A few months ago, I sat in on a Monday standup with a Series B SaaS team. The SDR lead pulled up his pipeline tracker, the team walked through their account list, and one of the reps mentioned she had spent most of Friday afternoon trying to find the right person at a target account. She had three names, two probably-correct emails, and no idea which one of them actually owned the buying decision. She was going to send it to all three.
I have watched some version of that conversation happen at almost every B2B company we work with. The rep is doing what she was told to do. The list she is working from looks fine on paper. The tools she is using are the tools everyone uses. And the work she is doing, the actual hours of clicking through Sales Navigator and cross-referencing LinkedIn profiles and guessing at email patterns, is the single highest-cost, lowest-yield activity in the entire pipeline.
That is the work the Decision Maker Finder replaces. Not the calls. Not the discovery. The research.
Check the webinar: the autonomous agents pipeline demo at Tech Week Boston.
Contact research is not a sourcing problem

Most teams treat prospecting as a sourcing problem. Get more contacts. Buy a bigger database. Hire another SDR to build more lists. The premise is that there is a contact out there somewhere, and the task is finding them.
That premise was probably right ten years ago. It is wrong now. The contacts are not hiding. Apollo has 230 million of them. ZoomInfo has built an entire public company on the premise that the contacts are knowable. The problem in 2026 is not finding a person at a target account. It is knowing which person actually matters, whether the contact information you have is still true, and whether your timing has anything to do with what is happening inside that account this week.
The shift, when you see it clearly, is from sourcing to verification. From who do I email to which of these contacts is the right one to email right now and how do I know.
The Decision Maker Finder is built around that shift. It is the second agent in our autonomous GTM chain at Azarian Growth Agency, and its job is not to add contacts to a list. Its job is to answer four questions about every account on your target list, continuously, faster than any human can, and to refuse to ship a contact into your sequencer if any of those four answers come back wrong.

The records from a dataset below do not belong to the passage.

(** C3.  When the server answers the credential call with HTTP 400 or
    401, [login] reports a failure, issues no other request, never writes
    a token, leaves the cached identity as it was, and an empty Credential
    Store stays empty: an Anonymous session stays Anonymous.  On 400 with
    a non-empty [detail] string in the body, that string is the message
    of the outcome and of the error toast. *)
Theorem login_invalid_credentials (email password : string) (w : World Srv)
        (r : Response) :
  let c1 := sent w (login_config email password) in
  let w' := (login serve email password w).1 in
  let outcome := (login serve email password w).2 in
  answer_to serve w c1 = Some r →
  status r = 400 ∨ status r = 401 →
  (∃ m, outcome = Resolved (AuthFailure m None)) ∧
  (∃ evs, trace w' = trace w ++ EvRequest c1 :: evs ∧
          count is_request evs = 0%nat ∧ count is_token_write evs = 0%nat) ∧
  user w' = user w ∧
  (token w = None → token w' = None) ∧
  (anonymous w → anonymous w') ∧
  (∀ s, status r = 400 → opt_prop (data r) "detail" = JStr s → s ≠ "" →
        outcome = Resolved (AuthFailure (JStr s) None) ∧
        last (trace w') = Some (EvToastError (JStr s))).
Proof.
  cbv zeta. intros Hans Hst.
  assert (R : resolves (answer_to serve w (sent w (login_config email password))) = false).
  { rewrite Hans. simpl. by destruct Hst as [-> | ->]. }
  rewrite (login_credentials_rejected _ _ _ R). cbv zeta. rewrite Hans.
  set (c1 := sent w (login_config email password)).
  set (e := axios_error c1 (Some r)).
  destruct (reaction_frame e (after_transmit serve w c1))
    as (Hu & _ & _ & Htok & evs & Hevs & Hreq & Hwr).
  cbn [fst snd].
  assert (Huser : user (emit (EvToastError (login_message e))
                          (reaction e (after_transmit serve w c1))) = user w)
    by (simpl; by rewrite Hu).
  assert (Htoken : token w = None →
                   token (emit (EvToastError (login_message e))
                            (reaction e (after_transmit serve w c1))) = None)
    by (intros H; by apply Htok).
  split; [by eexists|]. split.
  { exists (evs ++ [EvToastError (login_message e)]).
    cbn [emit trace]. rewrite Hevs. simpl. rewrite <- !app_assoc.
    split; [done|]. rewrite !count_app, Hreq, Hwr. done. }
  split; [done|]. split; [done|]. split.
  { intros [H1 H2]. split; [by apply Htoken | by rewrite Huser]. }
  intros s H400 Hd Hne.
  assert (Hm : login_message e = JStr s).
  { unfold login_message, e, axios_error. simpl. rewrite H400, Hd. simpl.
    unfold js_or. simpl. destruct (String.eqb_spec s ""); [done|]. done. }
  rewrite Hm. split; [done|]. cbn [emit trace]. apply last_snoc.
Qed.

(** C10.  At startup, when the Credential Store holds a non-empty token
    and the identity fetch does not resolve, whatever the reason (no
    response, 5xx, 401 or any other status outside 2xx), [checkAuth]
    removes the token; the cached identity is left as it was and
    [loading] ends [false]. *)
Theorem checkAuth_failure_discards_token (w : World Srv) (t : string) :
  let w' := (checkAuth serve w).1 in
  token w = Some t → t ≠ "" →
  resolves (answer_to serve w (sent w me_config)) = false →
  (checkAuth serve w).2 = Resolved tt ∧
  token w' = None ∧ user w' = user w ∧ loading w' = false ∧
  last (trace w') = Some (EvRemoveItem "access_token") ∧
  count is_request (drop (length (trace w)) (trace w')) = 1%nat.
Proof.
  cbv zeta. intros Ht Hne R.
  unfold checkAuth.
  assert (Hget : getItem "access_token" w = (w, Resolved (JStr t))).
  { unfold getItem. unfold token in Ht. by rewrite Ht. }
  rewrite (bind_resolved _ _ _ _ _ Hget).
  assert (Htruthy : truthy (JStr t) = true).
  { simpl. by destruct (String.eqb_spec t ""). }
  rewrite Htruthy. unfold userAPI_me, api_get. fold me_config.
  set (e := axios_error (sent w me_config) (answer_to serve w (sent w me_config))).
  set (w1 := reaction e (after_transmit serve w (sent w me_config))).
  assert (Hfetch : bind (api_request serve me_config)
                     (fun response => setUser (data response)) w
                   = (w1, Rejected e))
    by apply (bind_rejected _ _ _ _ _ (api_request_failed me_config w R)).
  rewrite (bind_resolved _ _ _ (removeItem "access_token" w1).1 tt)
    by (by rewrite (try_catch_rejected _ _ _ _ _ Hfetch)).
  destruct (reaction_frame e (after_transmit serve w (sent w me_config)))
    as (Hu & _ & _ & _ & evs & Hevs & Hreq & _).
  fold w1 in Hu, Hevs.
  cbn [fst snd removeItem setLoading emit storage user loading trace].
  split; [done|]. split; [apply lookup_delete_eq|]. split; [done|].
  split; [done|]. split; [apply last_snoc|].
  rewrite Hevs. simpl. rewrite <- !app_assoc, drop_app_length. simpl.
  rewrite count_app, Hreq. done.
Qed.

The four questions worth answering
Anyone can hand you a list of names. The question is whether the names are useful, and useful turns out to mean something specific.
Who actually controls this decision? A title is a clue, not an answer. The CMO at a 200-person company is making the buying decision. The CMO at a 2,000-person company has handed it to a VP of Demand Gen, who has handed it to a Director of Operations, who has the actual budget. The agent’s job is to read the org chart against the deal type and figure out where the decision lives, not just where the title sits.
Are these contacts still real? Email and phone data decays continuously. People change jobs, get promoted, switch teams. Independent testing by Cleanlist in early 2026 found Apollo bouncing at around 20% and ZoomInfo at around 15% in real deliverability conditions. Those bounce rates are not just lost emails. They damage your sender reputation, and once it is damaged, the new Yahoo and Google bulk-sender enforcement can keep your domain in the penalty box for weeks. The agent verifies before it ships.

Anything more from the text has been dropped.